I am familiarizing myself with the study of tensors between modules (for a further treatment on vector spaces). I understand how to think about tensor in terms of universal property. In physics I see the tensors being defined as a multilinear maps between vectors spaces and I understand that it is enough. I would like to prove that : \begin{align} M\otimes N \simeq M^*\times N^* \longrightarrow \mathbb{R} \end{align}

I found a reference that proceed the following way :

1) Proof that $M^* \otimes N \simeq M \longrightarrow N$ by finding a map between those two spaces that is a bijection.

2) Using the dual of M we have that $M \otimes N \simeq M^* \longrightarrow N$ ( is this even legal ? )

3) using the double dual of N we have $M^* \longrightarrow N \implies M^* \longrightarrow (N^*)^*$

4) Proof that $M^* \longrightarrow (N^*)^* \simeq M^*\times N^* \longrightarrow \mathbb{R}$

The proof are pretty involve and I got the grasp of them. But this is not good for my intuition. Basically I am working on a math book which define tensor using the universal property and treating object directly coming from the tensor product.

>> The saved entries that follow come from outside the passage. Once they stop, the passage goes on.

(* ===== verification/SslPtr.v ===== *)
(** Ownership of OpenSSL objects, files and curl handles: src/internal/openssl_ptr.hpp,
    the deleters of src/plaintext_file_key_store.cpp, and the functions that allocate
    objects, with std::unique_ptr or by hand.

    Here only the objects matter: a library call may succeed or fail, as [sched]
    decides, and what it computes is left out.  The functional models are in
    [CryptoEc], [Ecies], [KeyStore], [KeyPem] and [Http].  A call that dereferences its
    argument is [use]; one that is documented to accept a null pointer is [use_opt].
    Some allocations are not compared with null before the object is used
    ([new_unchecked]): they succeed unless [oom] is set. *)
From iris.proofmode Require Import proofmode environments.
From S2P Require Import Prelude Sizes StaticBytes OpenSSL CryptoEc CHeap HeapLogic AsnTree AsnPtr.

Open Scope string_scope.

Module ssl.
Section ssl.
Variable oom : bool.

(** ** Library calls *)

Definition object (ty : string) : cell := Struct ty "" "" [].

Definition create (ty : string) : M ptr := l ← mem.alloc (object ty); mret (Some l).

Definition new (ty : string) : M ptr :=
  b ← mem.fails;
  if (b : bool) then mret None else create ty.

Definition new_unchecked (ty : string) : M ptr := if oom then new ty else create ty.

Definition use (ty : string) (p : ptr) : M () :=
  match p with
  | None => mem.undefined
  | Some l =>
      o ← mem.load l;
      match o with
      | Struct ty' _ _ _ => if String.eqb ty ty' then mret () else mem.undefined
      | _ => mem.undefined
      end
  end.

Definition use_opt (ty : string) (p : ptr) : M () :=
  match p with
  | None => mret ()
  | Some _ => use ty p
  end.

(** A call that reports success or failure. *)
Definition outcome : M bool := b ← mem.fails; mret (negb b).

(** [X_free(p)]: every release function accepts a null pointer. *)
Definition release (ty : string) (p : ptr) : M () := mem.struct_free ty p.

Definition is_null (p : ptr) : bool := match p with None => true | Some _ => false end.

(** ** std::unique_ptr with the deleter of its type

    A variable of a scope: the object is released when the scope is left, by any
    return. *)
Definition scope {A} (ty : string) (acquire : M ptr) (body : ptr -> M A) : M A :=
  p ← acquire;
  r ← body p;
  (match p with
   | None => mret ()
   | Some _ => release ty p
   end);;
  mret r.

(** [FileDeleter]: fclose, which must not see a null pointer. *)
Definition fclose (p : ptr) : M () := use "FILE" p;; release "FILE" p.
Definition file_scope {A} (acquire : M ptr) (body : ptr -> M A) : M A :=
  p ← acquire;
  r ← body p;
  (if is_null p then mret () else fclose p);;
  mret r.

(** ** Building a key from parameters *)

(** EVP_PKEY_fromdata: on failure the key may have been allocated. *)
Definition fromdata (ctx params : ptr) : M (bool * ptr) :=
  use "EVP_PKEY_CTX" ctx;;
  use_opt "OSSL_PARAM" params;;
  b ← mem.fails;
  if (b : bool) then p ← new "EVP_PKEY"; mret (false, p)
  else p ← create "EVP_PKEY"; mret (true, p).

(** From EVP_PKEY_CTX_new_from_name to the return, the same code in
    [evp_pkey_from_private], [evp_pkey_from_public] and [try_build_pkey]. *)
Definition key_of_params (params : ptr) : M ptr :=
  ctx ← new "EVP_PKEY_CTX";
  init ← (if is_null ctx then mret false else use "EVP_PKEY_CTX" ctx;; outcome);
  r ← (if (init : bool) then fromdata ctx params else mret (false, None));
  let '(ok, pkey) := (r : bool * ptr) in
  release "OSSL_PARAM" params;;
  release "EVP_PKEY_CTX" ctx;;
  if negb ok then release "EVP_PKEY" pkey;; mret None
  else mret pkey.

(** OSSL_PARAM_BLD: what is pushed is read by OSSL_PARAM_BLD_to_param. *)
Definition to_param (bld : ptr) (bn : ptr) : M ptr :=
  use "OSSL_PARAM_BLD" bld;;
  use_opt "BIGNUM" bn;;
  new "OSSL_PARAM".
(* ===== verification/Buffers.v ===== *)
(** Vectors and arrays with their bounds.

    The functional models slice byte strings with total functions.  Here every element
    access, iterator range, copy and buffer handed to a library is checked: a result
    of [None] is an access outside the buffer, or a library call with a negative
    length, which C++ leaves undefined.  BufCrypto.v, BufEcies.v and BufMessages.v
    write the program's code over these operations and show that it agrees with the
    functional models. *)
From S2P Require Import Prelude StaticBytes.

Module vec.

(** [v[i]] *)
Definition get (v : bytes) (i : nat) : option byte := v !! i.

(** [v[i] = b] *)
Definition set (v : bytes) (i : nat) (b : byte) : option bytes :=
  if i <? length v then Some (<[i := b]> v) else None.

(** The range [v.begin() + i, v.begin() + j). *)
Definition range (v : bytes) (i j : nat) : option bytes :=
  if (i <=? j) && (j <=? length v) then Some (take (j - i) (drop i v)) else None.

(** [n] bytes read through the pointer [v.data() + i]. *)
Definition read (v : bytes) (i n : nat) : option bytes := range v i (i + n).

(** The bytes [b] written through the pointer [v.data() + i]. *)
Definition write (v : bytes) (i : nat) (b : bytes) : option bytes :=
  if i + length b <=? length v then Some (take i v ++ b ++ drop (i + length b) v) else None.

(** [v.resize(n)] *)
Definition resize (v : bytes) (n : nat) : bytes := take n v ++ zeros (n - length v).

(** [static_cast<int>(n)] of a size, and a read of as many bytes. *)
Definition int_of_size (n : nat) : Z :=
  let z := u32 (Z.of_nat n) in if (z <? 2 ^ 31)%Z then z else (z - 2 ^ 32)%Z.

Definition read_int (v : bytes) (i : nat) (n : Z) : option bytes :=
  if (n <? 0)%Z then None else read v i (Z.to_nat n).

(** A library call fills the start of [v] with what it produces; when it fails [v] is
    left as it was. *)
Definition fill (v : bytes) (res : option bytes) : option bytes :=
  match res with
  | None => Some v
  | Some b => write v 0 b
  end.

(** The pattern [std::vector<uint8_t> v(n); if (call(v.data(), &n) <= 0) return {};
    v.resize(n);] for a call that announced [n] bytes. *)
Definition out (n : nat) (res : option bytes) : option (option bytes) :=
  match res with
  | None => Some None
  | Some b => v ← write (zeros n) 0 b; Some (Some (resize v (length b)))
  end.

(** ** Lemmas *)

Lemma range_ok v i j : i <= j -> j <= length v -> range v i j = Some (take (j - i) (drop i v)).
Proof. intros Hi Hj. unfold range. by rewrite !(proj2 (Nat.leb_le _ _)) by done. Qed.

Lemma range_prefix v n : n <= length v -> range v 0 n = Some (take n v).
Proof. intros Hn. rewrite range_ok by lia. by rewrite drop_0, Nat.sub_0_r. Qed.

Lemma range_suffix v n : n <= length v -> range v n (length v) = Some (drop n v).
Proof. intros Hn. rewrite range_ok by lia. rewrite take_ge; [done|]. rewrite length_drop. lia. Qed.

Lemma read_ok v i n : i + n <= length v -> read v i n = Some (take n (drop i v)).
Proof. intros H. unfold read. rewrite range_ok by lia. do 2 f_equal. lia. Qed.

Lemma read_prefix v n : n <= length v -> read v 0 n = Some (take n v).
Proof. intros H. by rewrite read_ok. Qed.

Lemma read_all v : read v 0 (length v) = Some v.
Proof. rewrite read_prefix by done. by rewrite take_ge. Qed.

Lemma int_of_size_small n : (Z.of_nat n < 2 ^ 31)%Z -> int_of_size n = Z.of_nat n.
Proof.
  intros H. unfold int_of_size. rewrite u32_small by (unfold in_u32; lia).
  by rewrite (proj2 (Z.ltb_lt _ _)).
Qed.

(** From two gigabytes on, the length a library gets is not the length of the vector. *)
Lemma int_of_size_large n :
  (2 ^ 31 <= Z.of_nat n < 2 ^ 32)%Z -> int_of_size n = (Z.of_nat n - 2 ^ 32)%Z.
Proof.
  intros H. unfold int_of_size. rewrite u32_small by (unfold in_u32; lia).
  by rewrite (proj2 (Z.ltb_ge _ _)) by lia.
Qed.

Lemma read_int_prefix v n :
  n <= length v -> (Z.of_nat n < 2 ^ 31)%Z -> read_int v 0 (int_of_size n) = Some (take n v).
Proof.
  intros Hn H. unfold read_int. rewrite int_of_size_small by done.
  rewrite (proj2 (Z.ltb_ge _ _)) by lia. rewrite Nat2Z.id. by apply read_prefix.
Qed.

Lemma read_int_all v :
  (Z.of_nat (length v) < 2 ^ 31)%Z -> read_int v 0 (int_of_size (length v)) = Some v.
Proof. intros H. rewrite read_int_prefix by done. by rewrite take_ge. Qed.

Lemma write_prefix v b : length b <= length v -> write v 0 b = Some (b ++ drop (length b) v).
Proof. intros H. unfold write. by rewrite (proj2 (Nat.leb_le _ _)). Qed.

Lemma write_all v b : length b = length v -> write v 0 b = Some b.
Proof. intros H. rewrite write_prefix by lia. rewrite drop_ge by lia. by rewrite app_nil_r. Qed.

Lemma write_nil v i : i <= length v -> write v i [] = Some v.
Proof.
  intros H. unfold write. simpl. rewrite Nat.add_0_r, (proj2 (Nat.leb_le _ _)) by done.
  by rewrite take_drop.
Qed.

Lemma fill_zeros n res :
  (forall b, res = Some b -> length b = n) -> fill (zeros n) res = Some (default (zeros n) res).
Proof.
  intros H. destruct res as [b|]; [|done]. simpl. apply write_all. rewrite length_zeros. auto.
Qed.

Lemma resize_prefix b v : resize (b ++ v) (length b) = b.
Proof.
  unfold resize. rewrite take_app_length, length_app.
  replace (length b - (length b + length v)) with 0 by lia. by rewrite app_nil_r.
Qed.

Lemma out_ok n res : (forall b, res = Some b -> length b <= n) -> out n res = Some res.
Proof.
  intros H. destruct res as [b|]; [|done]. simpl. rewrite write_prefix.
  - simpl. by rewrite resize_prefix.
  - rewrite length_zeros. auto.
Qed.

(** ** [for (i = 0; i < n; i++) dst[i] = a[i] ^ b[i];] *)

Fixpoint xor_loop (n i : nat) (dst a b : bytes) : option bytes :=
  match n with
  | O => Some dst
  | S n =>
      x ← get a i;
      y ← get b i;
      dst ← set dst i (byte.xor x y);
      xor_loop n (S i) dst a b
  end.

Lemma xor_loop_from n i dst a b :
  i + n = length dst -> length a = length dst -> length b = length dst ->
  xor_loop n i dst a b = Some (take i dst ++ xor_bytes (drop i a) (drop i b)).
Proof.
  revert i dst. induction n as [|n IH]; intros i dst Hi Ha Hb; simpl.
  - rewrite take_ge, (drop_ge a) by lia. by rewrite app_nil_r.
  - destruct (lookup_lt_is_Some_2 a i ltac:(lia)) as [x Hx].
    destruct (lookup_lt_is_Some_2 b i ltac:(lia)) as [y Hy].
    unfold get, set. rewrite Hx, Hy. simpl. rewrite (proj2 (Nat.ltb_lt _ _)) by lia. simpl.
    rewrite IH by (rewrite ?length_insert; lia). f_equal.
    rewrite (drop_S a x i Hx), (drop_S b y i Hy). simpl.
    rewrite (take_S_r _ _ (byte.xor x y)) by (apply list_lookup_insert_eq; lia).
    rewrite take_insert_ge by done. by rewrite <- app_assoc.
Qed.

Lemma xor_loop_ok n a b :
  length a = n -> length b = n -> xor_loop n 0 (zeros n) a b = Some (xor_bytes a b).
Proof. intros Ha Hb. rewrite xor_loop_from; rewrite ?length_zeros; [by rewrite !drop_0|lia..]. Qed.

End vec.
Arguments vec.xor_loop : simpl never.

Create Rewrite HintDb vec.
#[export] Hint Rewrite vec.read_all vec.range_prefix vec.range_suffix vec.read_prefix vec.write_all
  using (first [done|autorewrite with v2x_len; lia]) : vec.

(** ** StaticBytes over its array *)

Module bsb.
Section bsb.
Context {N : nat}.

(** [from(p, n)]: [n] bytes are copied from [p] into the array. *)
Definition from_ptr (p : bytes) (n : nat) : option (option (StaticBytes N)) :=
  if N <? n then Some None else
  src ← vec.read p 0 n;
  d ← vec.write (zeros N) 0 src;
  Some (Some (MkStaticBytes d n)).

Definition from (v : bytes) : option (option (StaticBytes N)) := from_ptr v (length v).

(** [std::vector<uint8_t>(begin(), end())] *)
Definition to_vector (b : StaticBytes N) : option bytes := vec.range (data_ b) 0 (len_ b).

Definition at_ (b : StaticBytes N) (i : nat) : option byte := vec.get (data_ b) i.

(** [std::equal(begin(), end(), other.begin())] reads as many bytes of [other]. *)
Definition eqb (a b : StaticBytes N) : option bool :=
  if negb (len_ a =? len_ b) then Some false else
  x ← vec.range (data_ a) 0 (len_ a);
  y ← vec.read (data_ b) 0 (len_ a);
  Some (bytes_eqb x y).

Definition eqb_vector (b : StaticBytes N) (v : bytes) : option bool :=
  if negb (len_ b =? length v) then Some false else
  x ← vec.range (data_ b) 0 (len_ b);
  y ← vec.read v 0 (len_ b);
  Some (bytes_eqb x y).

(** [n] bytes behind [data()]: [octet::set(os, b.data(), n)] and the like. *)
Definition data (b : StaticBytes N) (n : nat) : option bytes := vec.read (data_ b) 0 n.

Lemma from_ptr_ok p n : n <= length p -> from_ptr p n = Some (sb.from_ptr N p n).
Proof.
  intros H. unfold from_ptr, sb.from_ptr. destruct (Nat.ltb_spec N n); [done|].
  rewrite vec.read_prefix by done. simpl.
  rewrite vec.write_prefix by (rewrite length_take, length_zeros; lia). simpl.
  rewrite length_take. by rewrite Nat.min_l by done.
Qed.

Lemma from_ok v : from v = Some (sb.from N v).
Proof. by apply from_ptr_ok. Qed.

Lemma to_vector_ok b : sb.wf b -> to_vector b = Some (sb.to_vector b).
Proof. intros [Hd Hl]. apply vec.range_prefix. lia. Qed.

Lemma data_ok b n : sb.wf b -> n <= N -> data b n = Some (take n (data_ b)).
Proof. intros [Hd Hl] Hn. apply vec.read_prefix. lia. Qed.

Lemma at_ok b i : sb.wf b -> i < N -> at_ b i = Some (sb.at_ b i).
Proof.
  intros [Hd _] Hi. unfold at_, vec.get, sb.at_.
  destruct (lookup_lt_is_Some_2 (data_ b) i ltac:(lia)) as [x Hx]. rewrite Hx. f_equal. symmetry.
  by apply nth_lookup_Some.
Qed.

Lemma eqb_ok a b : sb.wf a -> sb.wf b -> eqb a b = Some (sb.eqb a b).
Proof.
  intros [Ha La] [Hb Lb]. unfold eqb, sb.eqb. destruct (len_ a =? len_ b); [|done]. simpl.
  rewrite vec.range_prefix, vec.read_prefix by lia. done.
Qed.

Lemma eqb_vector_ok b v : sb.wf b -> eqb_vector b v = Some (sb.eqb_vector b v).
Proof.
  intros [Hb Lb]. unfold eqb_vector, sb.eqb_vector. destruct (Nat.eqb_spec (len_ b) (length v)); [|done].
  simpl. rewrite vec.range_prefix, vec.read_prefix by lia. done.
Qed.

End bsb.
Arguments from_ptr N p n : clear implicits.
Arguments from N v : clear implicits.
End bsb.
(* ===== verification/BufCrypto.v ===== *)
(** The buffers of src/crypto_ec.cpp and of the key extraction of
    src/plaintext_file_key_store.cpp.

    A result of [None] is an access outside a buffer (Buffers.v); the result of the
    function is inside.  The lemmas [.._in_bounds] say that none happens and that the
    result is that of the functional model. *)
From S2P Require Import Prelude Sizes StaticBytes OpenSSL CryptoEc Ecies Disk KeyStore Buffers.

(** ** How much OpenSSL writes

    The answers of the calls with a null buffer; [None] is a failure. *)
Class SslSizes {ossl : OpenSSL} := {
  EVP_PKEY_sign_size : EVP_PKEY -> option nat;
  EVP_DigestSign_size : EVP_MD -> EVP_PKEY -> option nat;
  EVP_PKEY_derive_size : EVP_PKEY -> EVP_PKEY -> option nat;
  EVP_PKEY_get_pub_size : EVP_PKEY -> option nat;
  i2d_ECDSA_SIG_size : Z * Z -> option nat;
}.

(** A call writes at most what the query announced, and fails when the query fails. *)
Class SslSizesOk {ossl : OpenSSL} {sz : SslSizes} := {
  sign_size_ok k d g :
    match EVP_PKEY_sign_size k with
    | None => EVP_PKEY_sign k d g = (None, g)
    | Some n => forall der g', EVP_PKEY_sign k d g = (Some der, g') -> length der <= n
    end;
  digest_sign_size_ok md k m g :
    match EVP_DigestSign_size md k with
    | None => EVP_DigestSign md k m g = (None, g)
    | Some n => forall der g', EVP_DigestSign md k m g = (Some der, g') -> length der <= n
    end;
  derive_size_ok k p :
    match EVP_PKEY_derive_size k p with
    | None => EVP_PKEY_derive k p = None
    | Some n => forall s, EVP_PKEY_derive k p = Some s -> length s <= n
    end;
  get_pub_size_ok k :
    match EVP_PKEY_get_pub_size k with
    | None => EVP_PKEY_get_pub k = None
    | Some n => forall b, EVP_PKEY_get_pub k = Some b -> length b <= n
    end;
  i2d_size_ok rs :
    match i2d_ECDSA_SIG_size rs with
    | None => i2d_ECDSA_SIG rs = None
    | Some n => exists der, i2d_ECDSA_SIG rs = Some der /\ length der = n
    end;
}.

(** ** src/crypto_ec.cpp *)

Module bcrypto.
Section bcrypto.
Context {ossl : OpenSSL} {sz : SslSizes}.

(** [EC_POINT_point2oct(group, point, form, buf, len, ctx)]: the bytes written, which
    is 0 when the buffer is too small, and the buffer. *)
Definition point2oct (group : EC_GROUP) (point : EC_POINT) (buf : bytes) (len : nat)
    : option (nat * bytes) :=
  let enc := EC_POINT_point2oct group point in
  if length enc <=? len then buf ← vec.write buf 0 enc; Some (length enc, buf)
  else Some (0, buf).

Definition derive_public (priv : bytes) (curve : Curve) : option (option (Z * bytes)) :=
  let slen := scalar_len curve in
  let plen := pubkey_len curve in
  if negb (length priv =? slen) then Some None else
  match EC_GROUP_new_by_curve_name (curve_nid curve) with
  | None => Some None
  | Some group =>
      p ← vec.read_int priv 0 (vec.int_of_size (length priv));
      match BN_bin2bn p with
      | None => Some None
      | Some bn_priv =>
          match EC_POINT_mul group bn_priv with
          | None => Some None
          | Some pub_point =>
              r ← point2oct group pub_point (zeros plen) plen;
              let '(n, pub_buf) := r in
              Some (if negb (n =? plen) then None else Some (bn_priv, pub_buf))
          end
      end
  end.

Definition evp_pkey_from_private (priv : bytes) (curve : Curve) : option (option EVP_PKEY) :=
  r ← derive_public priv curve;
  match r with
  | None => Some None
  | Some (bn_priv, pub_buf) =>
      pub ← vec.read pub_buf 0 (length pub_buf);
      Some (EVP_PKEY_fromdata_keypair (curve_group_name curve) bn_priv pub)
  end.

(** [pub.size() == n && (pub[0] == ...)]: the second test only after the first. *)
Definition starts_with (pub : bytes) (n : nat) (ok : byte -> bool) : option bool :=
  if length pub =? n then b ← vec.get pub 0; Some (ok b) else Some false.

Definition decompress (pub : bytes) (curve : Curve) : option (option bytes) :=
  let plen := pubkey_len curve in
  match EC_GROUP_new_by_curve_name (curve_nid curve) with
  | None => Some None
  | Some group =>
      p ← vec.read pub 0 (length pub);
      match EC_POINT_oct2point group p with
      | None => Some None
      | Some point =>
          r ← point2oct group point (zeros plen) plen;
          let '(n, buf) := r in Some (if negb (n =? plen) then None else Some buf)
      end
  end.

Definition evp_pkey_from_public (pub : bytes) (curve : Curve) : option (option EVP_PKEY) :=
  uncompressed ← starts_with pub (pubkey_len curve) (fun b => bool_decide (b = x04));
  compressed ← starts_with pub (compressed_len curve)
    (fun b => bool_decide (b = x02) || bool_decide (b = x03));
  if negb uncompressed && negb compressed then Some None else
  uncompressed_pub ← (if (compressed : bool) then decompress pub curve else Some (Some pub));
  match uncompressed_pub with
  | None => Some None
  | Some up =>
      p ← vec.read up 0 (length up);
      Some (EVP_PKEY_fromdata_public (curve_group_name curve) p)
  end.

Definition extract_rs_from_der (der : bytes) (der_len slen : nat) : option (option Signature) :=
  p ← vec.read der 0 der_len;
  match d2i_ECDSA_SIG p with
  | None => Some None
  | Some (r_bn, s_bn) =>
      r_buf ← vec.fill (zeros kP384ScalarLen) (BN_bn2binpad r_bn slen);
      s_buf ← vec.fill (zeros kP384ScalarLen) (BN_bn2binpad s_bn slen);
      r_sb ← bsb.from_ptr kP384ScalarLen r_buf slen;
      s_sb ← bsb.from_ptr kP384ScalarLen s_buf slen;
      Some (match r_sb, s_sb with
            | Some r_sb, Some s_sb => Some (MkSignature r_sb s_sb)
            | _, _ => None
            end)
  end.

On the physic side everything is presented in terms of multilinear map. I am just trying to find out why the isomorphism in question is true. Now that I found the proof I think there might be some easier way to prove it that would build more intuition.

I don't see myself putting on paper a multitude of proof just to remember that the isomorphism is valid.

So my question : Is there an simpler proof ? in one or 2 steps ? Thanks.

Note : The number 1) proof is the one that obscur me the most because it involve an other proof passing from using a trilinear map, applying the universal property on it to find a bilinear map.

Answer 1

You want to show there is an isomorphism

$$M\otimes N\simeq (M^\ast\otimes N^\ast)^\ast .$$

Because everything is finite dimensional, you may as well show that

$$(M\otimes N)^\ast \simeq M^\ast\otimes N^\ast.$$

If you have two functionals $\varphi\in M^\ast,\psi\in N^\ast$, you can define a bilinear map $F : M\times N\to \mathbb R$ so that $F(m,n) = \varphi(m)\psi(n)$, and by the universal property of tensor products this descends to a unique linear map such that $$F(m\otimes n)=\varphi(m)\psi(n).$$

This defines an arrow $M^\ast \times N^\ast \longrightarrow (M\otimes N)^\ast$ that you can check is also bilinear, so in fact we have obtained a map $M^\ast \otimes N^\ast \longrightarrow (M\otimes N)^\ast$ such that

$$\varphi\otimes \psi \mapsto (m\otimes n\mapsto \varphi(m) \psi(n))$$

This works for any pair of modules over a ring $A$, so you now have to use you're working over a field (i.e. with vector spaces) to construct an inverse, and you'll have to use bases.

Answer 2

The proof you mentioned seems quite natural already. The only major step is the first one. For the second step, set $M$ to be its dual, so that $M^*$ becomes $M^{**}$, which you can identify naturally with $M$. That is, one has an isomorphism $M\rightarrow M^{**}$ defined by mapping a vector $v$ to the function $M^*\rightarrow\mathbb{R}$ that takes $f\in M^*$ to $f(v)$. This is the usual way to identify a finite-dimensional vector space with its double dual.